■ Exercise details
Find the line in the entries below that contains "Definition enqueue_at (c". Repeat it exactly, and every line after it through the line that contains "OpEvent cid event_type".
==== Given entries ====
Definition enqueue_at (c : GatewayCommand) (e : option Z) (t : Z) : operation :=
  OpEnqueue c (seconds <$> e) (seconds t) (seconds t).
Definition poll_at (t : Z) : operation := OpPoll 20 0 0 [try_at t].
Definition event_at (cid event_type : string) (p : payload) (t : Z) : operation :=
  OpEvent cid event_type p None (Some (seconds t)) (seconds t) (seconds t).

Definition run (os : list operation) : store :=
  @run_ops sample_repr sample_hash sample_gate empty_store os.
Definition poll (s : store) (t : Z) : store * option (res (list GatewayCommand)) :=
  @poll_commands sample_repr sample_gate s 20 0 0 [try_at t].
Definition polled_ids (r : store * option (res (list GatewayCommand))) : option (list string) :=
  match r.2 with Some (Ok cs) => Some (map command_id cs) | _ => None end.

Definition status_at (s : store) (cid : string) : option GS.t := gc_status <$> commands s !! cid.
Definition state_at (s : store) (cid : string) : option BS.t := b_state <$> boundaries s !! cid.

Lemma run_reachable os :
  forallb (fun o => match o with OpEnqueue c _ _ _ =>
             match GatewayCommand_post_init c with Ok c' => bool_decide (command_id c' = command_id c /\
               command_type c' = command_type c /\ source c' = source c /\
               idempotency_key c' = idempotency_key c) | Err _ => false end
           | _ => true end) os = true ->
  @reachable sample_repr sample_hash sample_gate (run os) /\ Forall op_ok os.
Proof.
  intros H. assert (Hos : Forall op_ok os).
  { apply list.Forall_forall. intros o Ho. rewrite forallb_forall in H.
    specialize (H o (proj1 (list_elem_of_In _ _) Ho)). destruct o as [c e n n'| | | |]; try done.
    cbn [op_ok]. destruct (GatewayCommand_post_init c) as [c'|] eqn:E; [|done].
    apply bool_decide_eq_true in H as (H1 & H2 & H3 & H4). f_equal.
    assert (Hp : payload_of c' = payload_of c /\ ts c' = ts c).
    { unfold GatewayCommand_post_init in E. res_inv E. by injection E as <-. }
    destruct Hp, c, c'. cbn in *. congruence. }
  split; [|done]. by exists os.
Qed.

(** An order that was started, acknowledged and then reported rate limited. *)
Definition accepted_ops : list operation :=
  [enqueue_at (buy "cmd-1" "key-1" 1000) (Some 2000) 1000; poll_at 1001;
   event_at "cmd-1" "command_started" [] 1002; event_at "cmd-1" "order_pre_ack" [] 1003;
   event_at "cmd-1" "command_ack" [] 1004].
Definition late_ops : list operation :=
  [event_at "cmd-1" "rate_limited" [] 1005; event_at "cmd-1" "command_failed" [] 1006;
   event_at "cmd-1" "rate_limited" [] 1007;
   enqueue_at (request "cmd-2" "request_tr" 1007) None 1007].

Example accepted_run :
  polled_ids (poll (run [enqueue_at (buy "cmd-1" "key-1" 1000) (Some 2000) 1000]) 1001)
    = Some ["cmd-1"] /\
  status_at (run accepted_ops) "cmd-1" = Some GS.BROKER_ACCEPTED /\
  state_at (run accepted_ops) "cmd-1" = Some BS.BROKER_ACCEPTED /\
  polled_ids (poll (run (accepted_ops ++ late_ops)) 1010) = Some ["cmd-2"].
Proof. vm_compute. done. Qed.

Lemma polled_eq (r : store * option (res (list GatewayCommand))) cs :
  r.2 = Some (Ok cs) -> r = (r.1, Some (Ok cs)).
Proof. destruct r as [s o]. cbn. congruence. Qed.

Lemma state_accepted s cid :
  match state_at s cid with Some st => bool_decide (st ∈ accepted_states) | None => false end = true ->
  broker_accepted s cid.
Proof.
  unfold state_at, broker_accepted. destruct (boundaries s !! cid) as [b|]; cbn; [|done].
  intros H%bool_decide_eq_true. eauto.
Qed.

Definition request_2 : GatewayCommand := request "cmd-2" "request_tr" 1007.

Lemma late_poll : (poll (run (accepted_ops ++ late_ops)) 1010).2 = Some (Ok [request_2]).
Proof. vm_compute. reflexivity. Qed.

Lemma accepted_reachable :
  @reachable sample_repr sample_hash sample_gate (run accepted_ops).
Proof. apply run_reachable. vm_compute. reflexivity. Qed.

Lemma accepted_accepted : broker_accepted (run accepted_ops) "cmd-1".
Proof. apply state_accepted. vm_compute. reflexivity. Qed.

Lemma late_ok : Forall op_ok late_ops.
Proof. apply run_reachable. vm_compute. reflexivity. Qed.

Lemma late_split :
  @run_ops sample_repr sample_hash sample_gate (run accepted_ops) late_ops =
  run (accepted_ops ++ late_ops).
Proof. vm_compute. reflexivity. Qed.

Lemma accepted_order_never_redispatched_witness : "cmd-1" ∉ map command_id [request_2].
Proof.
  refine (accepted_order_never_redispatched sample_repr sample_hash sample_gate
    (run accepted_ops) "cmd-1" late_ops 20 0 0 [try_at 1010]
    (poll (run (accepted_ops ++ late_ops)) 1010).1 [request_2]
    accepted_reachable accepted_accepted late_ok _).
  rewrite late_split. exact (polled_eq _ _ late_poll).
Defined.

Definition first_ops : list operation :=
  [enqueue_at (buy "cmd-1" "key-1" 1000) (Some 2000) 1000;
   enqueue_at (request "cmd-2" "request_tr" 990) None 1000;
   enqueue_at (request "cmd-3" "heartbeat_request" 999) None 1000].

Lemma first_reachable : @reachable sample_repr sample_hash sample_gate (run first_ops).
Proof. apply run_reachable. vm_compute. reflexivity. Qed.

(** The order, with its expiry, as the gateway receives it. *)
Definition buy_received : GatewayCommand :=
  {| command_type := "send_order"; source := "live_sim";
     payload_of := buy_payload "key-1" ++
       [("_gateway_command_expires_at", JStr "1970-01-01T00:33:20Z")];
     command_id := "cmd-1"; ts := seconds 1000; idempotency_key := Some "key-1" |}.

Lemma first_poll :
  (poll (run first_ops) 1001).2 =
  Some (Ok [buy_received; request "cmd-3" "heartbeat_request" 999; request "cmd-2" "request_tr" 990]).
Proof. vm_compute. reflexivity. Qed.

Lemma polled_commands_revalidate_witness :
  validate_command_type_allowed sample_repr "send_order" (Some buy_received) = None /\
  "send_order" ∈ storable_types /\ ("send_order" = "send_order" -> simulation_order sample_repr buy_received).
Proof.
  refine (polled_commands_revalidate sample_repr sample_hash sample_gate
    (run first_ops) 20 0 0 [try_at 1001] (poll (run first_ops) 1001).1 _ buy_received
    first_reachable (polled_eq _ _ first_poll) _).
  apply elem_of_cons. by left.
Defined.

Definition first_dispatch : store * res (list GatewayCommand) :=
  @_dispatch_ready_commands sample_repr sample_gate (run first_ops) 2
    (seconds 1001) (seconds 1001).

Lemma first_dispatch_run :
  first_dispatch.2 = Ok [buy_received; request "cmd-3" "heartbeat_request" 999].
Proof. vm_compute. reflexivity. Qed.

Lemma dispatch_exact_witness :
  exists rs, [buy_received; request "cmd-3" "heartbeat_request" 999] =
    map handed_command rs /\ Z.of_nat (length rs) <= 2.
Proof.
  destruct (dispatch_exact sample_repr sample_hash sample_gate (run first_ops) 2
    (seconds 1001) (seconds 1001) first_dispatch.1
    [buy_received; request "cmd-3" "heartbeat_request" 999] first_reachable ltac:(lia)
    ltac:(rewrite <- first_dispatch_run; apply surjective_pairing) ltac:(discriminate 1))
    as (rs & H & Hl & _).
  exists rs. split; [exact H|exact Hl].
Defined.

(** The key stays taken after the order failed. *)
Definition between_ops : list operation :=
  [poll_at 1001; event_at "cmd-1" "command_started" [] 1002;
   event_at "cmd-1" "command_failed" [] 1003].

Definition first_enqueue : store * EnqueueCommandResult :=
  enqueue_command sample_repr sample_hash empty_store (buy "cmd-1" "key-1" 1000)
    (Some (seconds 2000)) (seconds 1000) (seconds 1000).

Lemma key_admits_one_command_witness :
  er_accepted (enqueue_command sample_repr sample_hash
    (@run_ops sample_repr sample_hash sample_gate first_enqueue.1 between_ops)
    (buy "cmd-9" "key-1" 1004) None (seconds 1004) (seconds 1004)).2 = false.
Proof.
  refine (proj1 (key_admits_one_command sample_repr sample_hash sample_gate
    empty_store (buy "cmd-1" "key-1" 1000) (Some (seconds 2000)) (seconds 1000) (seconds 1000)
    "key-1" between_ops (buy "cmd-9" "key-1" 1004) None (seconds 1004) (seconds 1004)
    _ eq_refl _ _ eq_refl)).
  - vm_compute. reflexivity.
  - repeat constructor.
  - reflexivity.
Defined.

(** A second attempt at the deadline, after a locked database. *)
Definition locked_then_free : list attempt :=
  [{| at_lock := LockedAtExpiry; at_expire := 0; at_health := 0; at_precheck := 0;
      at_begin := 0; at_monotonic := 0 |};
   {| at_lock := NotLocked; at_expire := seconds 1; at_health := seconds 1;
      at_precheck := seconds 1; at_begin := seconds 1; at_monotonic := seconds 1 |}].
====
==== Given entries ====
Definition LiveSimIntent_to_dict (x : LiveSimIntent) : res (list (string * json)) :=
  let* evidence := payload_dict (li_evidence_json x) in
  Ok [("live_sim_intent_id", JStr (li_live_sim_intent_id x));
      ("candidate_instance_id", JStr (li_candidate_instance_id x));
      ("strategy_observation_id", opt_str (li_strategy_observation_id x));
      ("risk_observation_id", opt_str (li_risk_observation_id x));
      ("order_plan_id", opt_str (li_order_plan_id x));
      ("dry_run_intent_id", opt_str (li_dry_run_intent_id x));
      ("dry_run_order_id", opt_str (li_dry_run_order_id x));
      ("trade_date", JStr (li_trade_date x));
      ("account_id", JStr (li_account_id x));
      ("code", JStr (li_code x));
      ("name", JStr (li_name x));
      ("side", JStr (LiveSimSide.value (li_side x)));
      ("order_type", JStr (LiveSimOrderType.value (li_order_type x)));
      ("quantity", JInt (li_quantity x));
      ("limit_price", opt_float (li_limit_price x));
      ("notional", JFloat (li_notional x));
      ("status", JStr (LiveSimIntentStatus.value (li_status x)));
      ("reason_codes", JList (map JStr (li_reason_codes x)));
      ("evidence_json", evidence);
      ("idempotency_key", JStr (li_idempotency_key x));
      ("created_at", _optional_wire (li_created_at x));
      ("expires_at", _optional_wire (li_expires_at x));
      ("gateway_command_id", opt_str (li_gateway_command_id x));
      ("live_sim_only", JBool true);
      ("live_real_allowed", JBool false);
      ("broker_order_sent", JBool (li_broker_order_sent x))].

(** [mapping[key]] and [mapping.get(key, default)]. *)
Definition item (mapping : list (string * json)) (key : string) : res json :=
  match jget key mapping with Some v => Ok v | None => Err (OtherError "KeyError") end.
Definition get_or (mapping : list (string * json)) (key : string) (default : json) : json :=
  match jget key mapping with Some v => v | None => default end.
====
==== Given entries ====
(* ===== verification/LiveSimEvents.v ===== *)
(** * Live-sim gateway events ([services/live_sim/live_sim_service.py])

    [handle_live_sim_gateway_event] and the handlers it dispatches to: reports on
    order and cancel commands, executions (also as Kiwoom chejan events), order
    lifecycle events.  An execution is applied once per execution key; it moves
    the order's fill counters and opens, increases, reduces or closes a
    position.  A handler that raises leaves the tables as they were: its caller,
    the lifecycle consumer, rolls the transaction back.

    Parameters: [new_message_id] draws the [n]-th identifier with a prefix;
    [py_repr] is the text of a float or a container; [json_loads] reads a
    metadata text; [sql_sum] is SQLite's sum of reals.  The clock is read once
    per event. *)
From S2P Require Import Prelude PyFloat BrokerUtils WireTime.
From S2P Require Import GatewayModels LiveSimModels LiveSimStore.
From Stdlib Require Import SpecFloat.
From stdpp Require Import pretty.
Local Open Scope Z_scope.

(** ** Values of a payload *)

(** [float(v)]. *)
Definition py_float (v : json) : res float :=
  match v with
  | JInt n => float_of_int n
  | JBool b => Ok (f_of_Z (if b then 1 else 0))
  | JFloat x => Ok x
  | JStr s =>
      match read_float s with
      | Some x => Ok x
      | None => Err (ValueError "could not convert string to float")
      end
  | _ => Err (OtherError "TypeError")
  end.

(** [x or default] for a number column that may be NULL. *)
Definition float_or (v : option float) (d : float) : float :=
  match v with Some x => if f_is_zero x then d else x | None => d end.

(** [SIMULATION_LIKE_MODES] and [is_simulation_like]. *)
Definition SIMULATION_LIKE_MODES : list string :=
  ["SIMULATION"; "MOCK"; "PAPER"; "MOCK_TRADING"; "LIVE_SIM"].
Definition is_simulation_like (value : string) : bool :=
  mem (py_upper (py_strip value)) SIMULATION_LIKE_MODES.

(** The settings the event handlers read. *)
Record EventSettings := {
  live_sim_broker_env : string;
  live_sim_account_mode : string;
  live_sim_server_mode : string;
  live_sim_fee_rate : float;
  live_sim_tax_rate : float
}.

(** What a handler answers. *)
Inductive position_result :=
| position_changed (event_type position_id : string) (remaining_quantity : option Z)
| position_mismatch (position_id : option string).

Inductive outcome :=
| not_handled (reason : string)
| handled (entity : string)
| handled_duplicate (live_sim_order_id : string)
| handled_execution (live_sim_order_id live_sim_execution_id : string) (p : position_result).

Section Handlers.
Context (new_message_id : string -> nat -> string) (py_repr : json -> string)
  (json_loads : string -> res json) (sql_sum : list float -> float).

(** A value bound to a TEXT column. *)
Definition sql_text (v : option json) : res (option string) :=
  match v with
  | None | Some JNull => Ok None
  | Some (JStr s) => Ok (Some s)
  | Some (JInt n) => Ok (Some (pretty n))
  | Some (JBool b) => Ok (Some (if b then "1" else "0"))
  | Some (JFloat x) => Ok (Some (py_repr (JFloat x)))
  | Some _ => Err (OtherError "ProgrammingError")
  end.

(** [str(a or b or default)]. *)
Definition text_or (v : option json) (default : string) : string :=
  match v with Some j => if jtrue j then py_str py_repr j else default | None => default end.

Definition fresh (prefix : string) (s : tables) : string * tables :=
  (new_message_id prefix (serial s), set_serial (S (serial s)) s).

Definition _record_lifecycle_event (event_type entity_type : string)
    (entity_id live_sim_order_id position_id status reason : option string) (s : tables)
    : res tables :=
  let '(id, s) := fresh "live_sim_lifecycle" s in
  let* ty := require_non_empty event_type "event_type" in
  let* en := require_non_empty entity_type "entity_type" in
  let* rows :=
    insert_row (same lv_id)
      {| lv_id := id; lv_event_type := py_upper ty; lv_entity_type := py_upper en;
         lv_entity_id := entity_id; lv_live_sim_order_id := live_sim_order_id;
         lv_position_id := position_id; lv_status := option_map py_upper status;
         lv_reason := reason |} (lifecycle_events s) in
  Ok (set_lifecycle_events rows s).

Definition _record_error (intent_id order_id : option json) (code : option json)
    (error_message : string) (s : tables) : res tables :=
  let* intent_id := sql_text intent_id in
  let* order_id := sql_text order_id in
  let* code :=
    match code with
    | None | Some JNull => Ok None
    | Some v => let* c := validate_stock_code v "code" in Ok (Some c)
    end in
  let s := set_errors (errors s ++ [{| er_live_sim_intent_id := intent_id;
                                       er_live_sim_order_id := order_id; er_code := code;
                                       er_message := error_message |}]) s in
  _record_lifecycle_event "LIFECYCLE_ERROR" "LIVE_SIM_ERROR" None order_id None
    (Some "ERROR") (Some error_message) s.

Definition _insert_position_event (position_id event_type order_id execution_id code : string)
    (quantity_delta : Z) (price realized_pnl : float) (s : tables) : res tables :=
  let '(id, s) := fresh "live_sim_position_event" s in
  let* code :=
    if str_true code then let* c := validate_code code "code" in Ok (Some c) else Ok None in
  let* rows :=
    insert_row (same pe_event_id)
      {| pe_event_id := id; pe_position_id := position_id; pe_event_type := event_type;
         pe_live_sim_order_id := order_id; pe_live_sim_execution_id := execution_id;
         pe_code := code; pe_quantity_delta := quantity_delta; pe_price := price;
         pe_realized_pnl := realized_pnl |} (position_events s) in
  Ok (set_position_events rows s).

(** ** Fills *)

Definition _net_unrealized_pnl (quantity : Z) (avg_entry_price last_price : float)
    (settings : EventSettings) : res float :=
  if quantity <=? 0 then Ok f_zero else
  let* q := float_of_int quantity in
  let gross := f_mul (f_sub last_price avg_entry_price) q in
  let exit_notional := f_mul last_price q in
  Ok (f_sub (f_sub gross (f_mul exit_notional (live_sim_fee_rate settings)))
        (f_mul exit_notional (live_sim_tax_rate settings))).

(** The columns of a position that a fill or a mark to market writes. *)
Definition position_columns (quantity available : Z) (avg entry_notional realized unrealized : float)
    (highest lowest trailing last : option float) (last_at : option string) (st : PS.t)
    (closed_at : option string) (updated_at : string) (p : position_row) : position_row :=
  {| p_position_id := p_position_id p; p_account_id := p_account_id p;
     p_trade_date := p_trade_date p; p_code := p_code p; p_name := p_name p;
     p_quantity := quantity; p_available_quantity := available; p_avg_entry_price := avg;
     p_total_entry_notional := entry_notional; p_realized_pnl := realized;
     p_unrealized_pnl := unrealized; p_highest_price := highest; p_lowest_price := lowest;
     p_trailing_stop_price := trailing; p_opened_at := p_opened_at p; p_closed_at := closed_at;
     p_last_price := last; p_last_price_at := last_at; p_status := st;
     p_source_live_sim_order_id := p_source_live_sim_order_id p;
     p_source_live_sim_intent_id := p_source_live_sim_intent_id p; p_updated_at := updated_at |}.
====
■ Expected answer
Definition enqueue_at (c : GatewayCommand) (e : option Z) (t : Z) : operation :=
  OpEnqueue c (seconds <$> e) (seconds t) (seconds t).
Definition poll_at (t : Z) : operation := OpPoll 20 0 0 [try_at t].
Definition event_at (cid event_type : string) (p : payload) (t : Z) : operation :=
  OpEvent cid event_type p None (Some (seconds t)) (seconds t) (seconds t).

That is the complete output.